In this article, we will talk about trisomy 18, which is also called Edwards syndrome.
How to detect trisomy on chromosome 18?
To detect such a deviation in the development of the child at the gene level, like trisomy 18, can only be done by screening at 12-13 and 16-18 weeks (suppose the date is transferred to 1 week). It includes a biochemical blood test and ultrasound.
The risk of a child having a trisomy 18 in the child for a deviation less from the normal value of the free hormone b-hCG (human chorionic gonadotropin) is determined. For each week, the indicator is different. Therefore, to get the most truthful answer, you need to know exactly the period of your pregnancy. You can focus on the following standards:
In a few days after the test, you will get a result where it will be indicated, what is your probability of having a trisomy 18 and some other abnormalities in the fetus. They can be low, normal or elevated. But this is not a definitive diagnosis, since statistical probabilistic indices have been obtained.
At increased risk, you should consult a geneticist who will prescribe more thorough research to determine whether there are or are not deviations in the set of chromosomes.
Symptoms of trisomy 18
Due to the fact that screening is fee-based and often gives an erroneous result, not all pregnant women do it. Then the presence of Edwards syndrome in a child can be determined by some external signs:
- Increased duration of pregnancy (42 weeks), during which low fetal activity and polyhydramnios were diagnosed.

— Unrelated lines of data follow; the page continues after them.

(** [client_worker(ws, server)], one step of the thread of a stream; [None]
    when the thread does not stand where the label applies.  The mutex of
    [log_participants] makes its body one step; the test of [everybody()]
    is made outside the lock and is a step of its own. *)
Definition client_worker (l : label) (w : world) : option world :=
  match l with
  | Spawn _ => None
  | Upgraded c =>
      match threads w !! c with
      | Some at_accept => Some (set_pc c at_read [Stdout "Connected user WS"] w)
      | _ => None
      end
  | Failed c =>
      match threads w !! c with
      | Some at_accept | Some at_read =>
          Some (set_pc c returned (handler ws_failure) w)
      | _ => None
      end
  | Recv c msg =>
      match threads w !! c with
      | Some at_read => Some (set_pc c (at_check msg) [Stdout msg] w)
      | _ => None
      end
  | Closed c =>
      match threads w !! c with
      | Some at_read => Some (set_pc c returned (handler closed) w)
      | _ => None
      end
  | Check c =>
      match threads w !! c with
      | Some (at_check msg) =>
          if everybody (srv w)
          then Some (set_pc c at_read [] w)
          else Some (set_pc c (at_log msg) [] w)
      | _ => None
      end
  | Log c =>
      match threads w !! c with
      | Some (at_log msg) =>
          match log_participants msg (Some c) (srv w) with
          | inr (s', lines) =>
              Some {| srv := s'; threads := <[c := at_read]> (threads w);
                      out := out w ++ map Stdout lines |}
          | inl e => Some (set_pc c returned (handler e) w)
          end
      | _ => None
      end
  end.

(** One transition of the process; [None] when the label is not enabled. *)
Definition step (l : label) (w : world) : option world :=
  match l with
  | Spawn c => launch c w
  | _ => client_worker l w
  end.

Fixpoint run (ls : list label) (w : world) : option world :=
  match ls with
  | [] => Some w
  | l :: ls' => w' ← step l w; run ls' w'
  end.

(** One turn of the [while] loop of the worker of [c] on the frame [msg],
    with no step of another thread in between. *)
Definition frame (c : conn) (msg : string) (w : world) : option world :=
  w1 ← step (Recv c msg) w;
  w2 ← step (Check c) w1;
  if everybody (srv w2) then Some w2 else step (Log c) w2.

Definition reachable (w : world) : Prop := ∃ ls, run ls initial = Some w.

(** The members of the envelope the protocol names. *)
Definition field (key buf : string) : option string :=
  v ← parse buf; ms ← Json.as_object v; Json.as_string (Json.index ms key).

Definition type_of : string → option string := field "type".
Definition role_of : string → option string := field "role".

End WithParser.

Global Arguments step : simpl never.

(** The stream of [c] exists as long as a [shared_ptr] to it does: the [ws]
    of its worker until [client_worker] returns, and a slot it was moved
    into.  When the last one goes, the stream and its socket are destroyed. *)
Definition worker_holds (w : world) (c : conn) : bool :=
  match threads w !! c with
  | Some returned | None => false
  | Some _ => true
  end.

Definition occupant (s : socket_t) (c : conn) : bool :=
  match ws s with Some c' => Nat.eqb c' c | None => false end.

Definition slot_holds (w : world) (c : conn) : bool :=
  occupant (sender (srv w)) c || occupant (viewer (srv w)) c.

Definition stream_alive (w : world) (c : conn) : bool :=
  worker_holds w c || slot_holds w c.

(** The frames written to [c] so far. *)
Definition delivered (w : world) (c : conn) : list string :=
  omap (λ e, match e with
             | WsWrite c' text => if Nat.eqb c' c then Some text else None
             | _ => None
             end) (out w).

End Server.

(** ** The web client: [client.js] *)

(** The client of the C++ server: it joins as viewer when its socket opens,
    and its [onmessage] calls [handleOffer] for a frame of type offer that
    has an [sdp] and [addRemoteCandidate] for a frame of type candidate.
    Handlers of later messages run while an earlier one is suspended at an
    [await]; the transitions below are the pieces between [await]s. *)

Module WebClient.

(** What [msg.candidate] holds after [JSON.parse]. *)
Definition candidate : Type := Json.value.

(** An [async] function suspended at an [await], by the promise it waits
    for. *)
Inductive task : Type :=
| awaits_setRemoteDescription (sdp : string)
    (* handleOffer: await peerConnection.setRemoteDescription(...) *)
| awaits_addIceCandidate (array next : nat)
    (* handleOffer, in the for-of over the array object [array], whose
       iterator stands at index [next] *)
| awaits_createAnswer
    (* handleOffer: await peerConnection.createAnswer() *)
| awaits_setLocalDescription (sdp : string)
    (* handleOffer: await peerConnection.setLocalDescription(answerServer) *)
| awaits_live
    (* addRemoteCandidate: await peerConnection.addIceCandidate(candidate) *).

- At birth, the child has a small body weight (2-2.5 kg), a peculiar head shape (dolichocephalic), an irregular face structure (low forehead, narrow eye sockets and small mouth), and clenched fists and overlapping fingers.
- Deformities of limbs and anomalies of internal organs (especially the heart) are observed.
- Since children with trisomy 18 have severe physical development abnormalities, they live only for a short time (after 10 years only 10% of them remain).